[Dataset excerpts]
Lemma send_mailbox m t messages :
  mailbox t (messages ++ [m]) = mailbox t messages ++ (if decide (t = to m) then [(from m, content m)] else []).
Proof. unfold mailbox. rewrite filter_app, fmap_app, filter_cons, filter_nil. repeat case_decide; congruence || done. Qed.

Lemma mailbox_cons m t messages :
  mailbox t (m :: messages) = if decide (to m = t) then (from m, content m) :: mailbox t messages else mailbox t messages.
Proof. unfold mailbox. rewrite filter_cons. by case_decide. Qed.

(** What a receive does to the mailboxes. *)
Definition receives (wanted : letter -> bool) (buf : list Z) (n t : Z) (messages : list tailq_message_t)
    (result : outcome (Z * list Z * list tailq_message_t)) : Prop :=
  match collect wanted buf n t (fun t => mailbox t messages) with
  | Some (r, buf, x, boxes) => exists messages', result = Ok (r, buf, messages') /\ forall t', mailbox t' messages' = boxes t'
  | None => result = Err OutOfBounds
  end.

(** The head of the queue: it is what the process wants, or it is passed over. *)
Lemma receives_head wanted buf n t m messages result :
  0 <= n <= zlength buf -> to m = t -> wanted (from m, content m) = true ->
  result = (buf ← stdmem_copy buf 0 (content m) 0 n; Ok (0, buf, messages)) ->
  receives wanted buf n t (m :: messages) result.
Proof.
  intros Hn Ht Hw ->. unfold receives, collect. rewrite mailbox_cons, decide_True by done. cbn [oldest]. rewrite Hw. cbn [snd].
  destruct (Z.leb_spec n (zlength (content m))); [|by rewrite stdmem_copy_overread by lia].
  rewrite stdmem_copy_spec by lia. exists messages. split; [done|]. intros t'. unfold put_box. case_decide as Hd; [by subst|].
  rewrite mailbox_cons. by rewrite decide_False by congruence.
Qed.

Lemma receives_later wanted buf n t m messages result :
  to m <> t \/ wanted (from m, content m) = false -> receives wanted buf n t messages result ->
  receives wanted buf n t (m :: messages) ('(r, buf, messages) ← result; Ok (r, buf, m :: messages)).
Proof.
  intros Hm. unfold receives, collect. rewrite mailbox_cons.
  assert (oldest wanted (if decide (to m = t) then (from m, content m) :: mailbox t messages else mailbox t messages) =
    '(y, l) ← oldest wanted (mailbox t messages); Some (y, if decide (to m = t) then (from m, content m) :: l else l)) as ->.
  { case_decide; [destruct Hm as [|Hm]; [done|]; cbn [oldest]; by rewrite Hm|by destruct (oldest _ _) as [[]|]]. }
  destruct (oldest wanted (mailbox t messages)) as [[x l]|]; cbn [mbind option_bind].
  - destruct (n <=? zlength x.2); [|by intros ->]. intros (messages' & -> & Hb). exists (m :: messages'). split; [done|].
    intros t'. rewrite !mailbox_cons, Hb. unfold put_box. destruct (decide (t' = t)) as [->|]; [done|]. by rewrite mailbox_cons.
  - intros (messages' & -> & Hb). exists (m :: messages'). split; [done|]. intros t'. by rewrite !mailbox_cons, Hb.
Qed.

## TASK STATEMENT
Return every line from the entries above that includes the word "list".

## ANSWER BOX
Definition receives (wanted : letter -> bool) (buf : list Z) (n t : Z) (messages : list tailq_message_t)
    (result : outcome (Z * list Z * list tailq_message_t)) : Prop :=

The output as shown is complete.